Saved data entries
————————

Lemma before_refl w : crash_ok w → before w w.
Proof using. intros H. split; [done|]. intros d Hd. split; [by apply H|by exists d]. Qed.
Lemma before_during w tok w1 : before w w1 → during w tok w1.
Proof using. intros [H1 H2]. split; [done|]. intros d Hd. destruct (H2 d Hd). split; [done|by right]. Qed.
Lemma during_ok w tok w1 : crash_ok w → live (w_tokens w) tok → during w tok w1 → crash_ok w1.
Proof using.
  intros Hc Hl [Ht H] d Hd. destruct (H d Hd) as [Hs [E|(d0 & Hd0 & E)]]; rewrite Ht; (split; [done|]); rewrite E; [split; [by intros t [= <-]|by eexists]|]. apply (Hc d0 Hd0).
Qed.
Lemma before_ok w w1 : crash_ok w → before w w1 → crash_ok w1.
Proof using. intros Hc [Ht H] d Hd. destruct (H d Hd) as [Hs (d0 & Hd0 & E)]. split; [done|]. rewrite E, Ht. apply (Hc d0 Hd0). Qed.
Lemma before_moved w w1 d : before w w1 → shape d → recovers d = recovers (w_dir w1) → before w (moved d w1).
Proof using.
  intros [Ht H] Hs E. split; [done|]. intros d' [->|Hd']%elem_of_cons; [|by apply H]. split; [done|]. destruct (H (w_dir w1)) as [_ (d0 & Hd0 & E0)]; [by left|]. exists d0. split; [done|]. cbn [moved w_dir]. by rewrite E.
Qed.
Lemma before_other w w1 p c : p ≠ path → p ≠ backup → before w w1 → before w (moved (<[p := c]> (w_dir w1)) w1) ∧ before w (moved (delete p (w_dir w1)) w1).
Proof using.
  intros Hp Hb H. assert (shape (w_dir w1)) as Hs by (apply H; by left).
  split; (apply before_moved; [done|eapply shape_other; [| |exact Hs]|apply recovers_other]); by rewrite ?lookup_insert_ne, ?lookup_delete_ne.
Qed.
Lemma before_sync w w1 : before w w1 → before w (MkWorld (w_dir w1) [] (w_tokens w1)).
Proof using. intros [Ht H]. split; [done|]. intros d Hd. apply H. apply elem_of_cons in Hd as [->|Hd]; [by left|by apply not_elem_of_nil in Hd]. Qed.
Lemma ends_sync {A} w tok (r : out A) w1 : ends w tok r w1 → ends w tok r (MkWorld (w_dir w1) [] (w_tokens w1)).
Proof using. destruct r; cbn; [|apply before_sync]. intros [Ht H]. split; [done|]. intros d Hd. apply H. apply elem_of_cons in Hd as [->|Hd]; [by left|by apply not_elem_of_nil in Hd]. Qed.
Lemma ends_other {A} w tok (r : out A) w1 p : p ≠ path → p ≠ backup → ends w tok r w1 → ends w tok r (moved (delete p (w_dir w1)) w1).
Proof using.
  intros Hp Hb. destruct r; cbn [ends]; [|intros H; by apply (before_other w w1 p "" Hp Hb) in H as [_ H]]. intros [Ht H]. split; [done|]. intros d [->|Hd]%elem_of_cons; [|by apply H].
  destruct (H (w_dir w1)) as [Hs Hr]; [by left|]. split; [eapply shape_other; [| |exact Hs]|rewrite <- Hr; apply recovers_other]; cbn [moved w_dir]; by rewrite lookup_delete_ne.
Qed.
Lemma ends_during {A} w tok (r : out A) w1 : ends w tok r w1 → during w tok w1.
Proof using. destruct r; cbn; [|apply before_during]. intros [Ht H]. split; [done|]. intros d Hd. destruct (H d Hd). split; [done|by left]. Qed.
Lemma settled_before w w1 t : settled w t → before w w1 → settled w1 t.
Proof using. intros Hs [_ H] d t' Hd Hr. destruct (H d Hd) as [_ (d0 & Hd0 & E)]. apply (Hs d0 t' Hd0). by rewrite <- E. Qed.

————————

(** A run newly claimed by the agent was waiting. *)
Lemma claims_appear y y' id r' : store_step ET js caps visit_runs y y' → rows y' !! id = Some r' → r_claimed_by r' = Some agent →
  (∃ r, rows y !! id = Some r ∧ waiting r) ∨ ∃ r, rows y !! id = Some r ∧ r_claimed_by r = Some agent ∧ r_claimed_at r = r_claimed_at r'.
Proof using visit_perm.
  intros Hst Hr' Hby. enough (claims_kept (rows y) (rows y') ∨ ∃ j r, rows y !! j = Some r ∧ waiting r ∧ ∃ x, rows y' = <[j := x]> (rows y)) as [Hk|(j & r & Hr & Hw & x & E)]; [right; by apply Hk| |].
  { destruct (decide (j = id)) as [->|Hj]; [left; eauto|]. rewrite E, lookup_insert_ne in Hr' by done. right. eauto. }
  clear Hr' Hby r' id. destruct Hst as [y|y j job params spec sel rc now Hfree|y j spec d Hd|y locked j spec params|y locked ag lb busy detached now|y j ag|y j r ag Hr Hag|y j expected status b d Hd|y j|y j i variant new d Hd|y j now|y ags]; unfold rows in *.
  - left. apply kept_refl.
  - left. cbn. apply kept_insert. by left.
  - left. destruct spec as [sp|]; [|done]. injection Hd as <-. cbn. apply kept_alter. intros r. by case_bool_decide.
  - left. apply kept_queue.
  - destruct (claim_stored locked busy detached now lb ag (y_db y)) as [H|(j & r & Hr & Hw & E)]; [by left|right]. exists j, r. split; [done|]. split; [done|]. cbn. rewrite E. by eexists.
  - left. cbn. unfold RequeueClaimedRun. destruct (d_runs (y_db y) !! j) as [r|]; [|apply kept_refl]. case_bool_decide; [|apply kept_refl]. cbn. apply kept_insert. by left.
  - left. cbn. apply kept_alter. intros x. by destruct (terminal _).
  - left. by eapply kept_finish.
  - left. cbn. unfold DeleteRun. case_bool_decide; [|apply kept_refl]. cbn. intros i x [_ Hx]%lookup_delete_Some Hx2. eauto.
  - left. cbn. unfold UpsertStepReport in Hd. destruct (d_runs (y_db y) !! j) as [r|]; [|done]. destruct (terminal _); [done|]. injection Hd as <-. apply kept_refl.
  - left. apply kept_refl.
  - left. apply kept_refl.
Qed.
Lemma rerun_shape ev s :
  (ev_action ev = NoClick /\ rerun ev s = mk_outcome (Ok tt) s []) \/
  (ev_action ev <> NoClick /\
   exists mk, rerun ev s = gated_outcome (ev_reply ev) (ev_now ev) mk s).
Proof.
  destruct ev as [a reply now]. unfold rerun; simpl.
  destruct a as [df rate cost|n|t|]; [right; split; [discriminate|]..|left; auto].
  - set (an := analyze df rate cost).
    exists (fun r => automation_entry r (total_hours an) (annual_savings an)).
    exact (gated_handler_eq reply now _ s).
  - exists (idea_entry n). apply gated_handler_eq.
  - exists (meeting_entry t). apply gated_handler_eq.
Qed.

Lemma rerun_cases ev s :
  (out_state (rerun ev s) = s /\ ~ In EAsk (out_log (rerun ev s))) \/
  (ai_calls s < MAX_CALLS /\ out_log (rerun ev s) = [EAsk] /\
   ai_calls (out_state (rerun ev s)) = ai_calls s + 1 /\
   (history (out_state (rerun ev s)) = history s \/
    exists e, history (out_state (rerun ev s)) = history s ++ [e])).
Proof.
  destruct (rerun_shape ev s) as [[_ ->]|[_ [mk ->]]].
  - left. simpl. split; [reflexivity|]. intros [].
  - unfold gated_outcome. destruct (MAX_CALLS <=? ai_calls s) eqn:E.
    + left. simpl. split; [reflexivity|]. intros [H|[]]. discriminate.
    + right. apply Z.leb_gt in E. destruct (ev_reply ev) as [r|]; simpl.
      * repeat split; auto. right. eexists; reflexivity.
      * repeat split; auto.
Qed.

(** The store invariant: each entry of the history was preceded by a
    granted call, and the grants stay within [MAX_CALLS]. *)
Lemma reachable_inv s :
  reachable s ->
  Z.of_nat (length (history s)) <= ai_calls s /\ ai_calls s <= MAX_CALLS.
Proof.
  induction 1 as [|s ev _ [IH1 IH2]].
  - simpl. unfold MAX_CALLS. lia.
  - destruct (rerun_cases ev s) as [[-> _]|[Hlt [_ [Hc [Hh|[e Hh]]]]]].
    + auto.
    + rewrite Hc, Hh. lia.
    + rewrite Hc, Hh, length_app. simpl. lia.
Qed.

————————

- TASK DESCRIPTION: Filter the records for lines holding the string "history". Copy each one.

- SOLUTION FOR THIS TASK:
   (history (out_state (rerun ev s)) = history s \/
    exists e, history (out_state (rerun ev s)) = history s ++ [e])).
(** The store invariant: each entry of the history was preceded by a
  Z.of_nat (length (history s)) <= ai_calls s /\ ai_calls s <= MAX_CALLS.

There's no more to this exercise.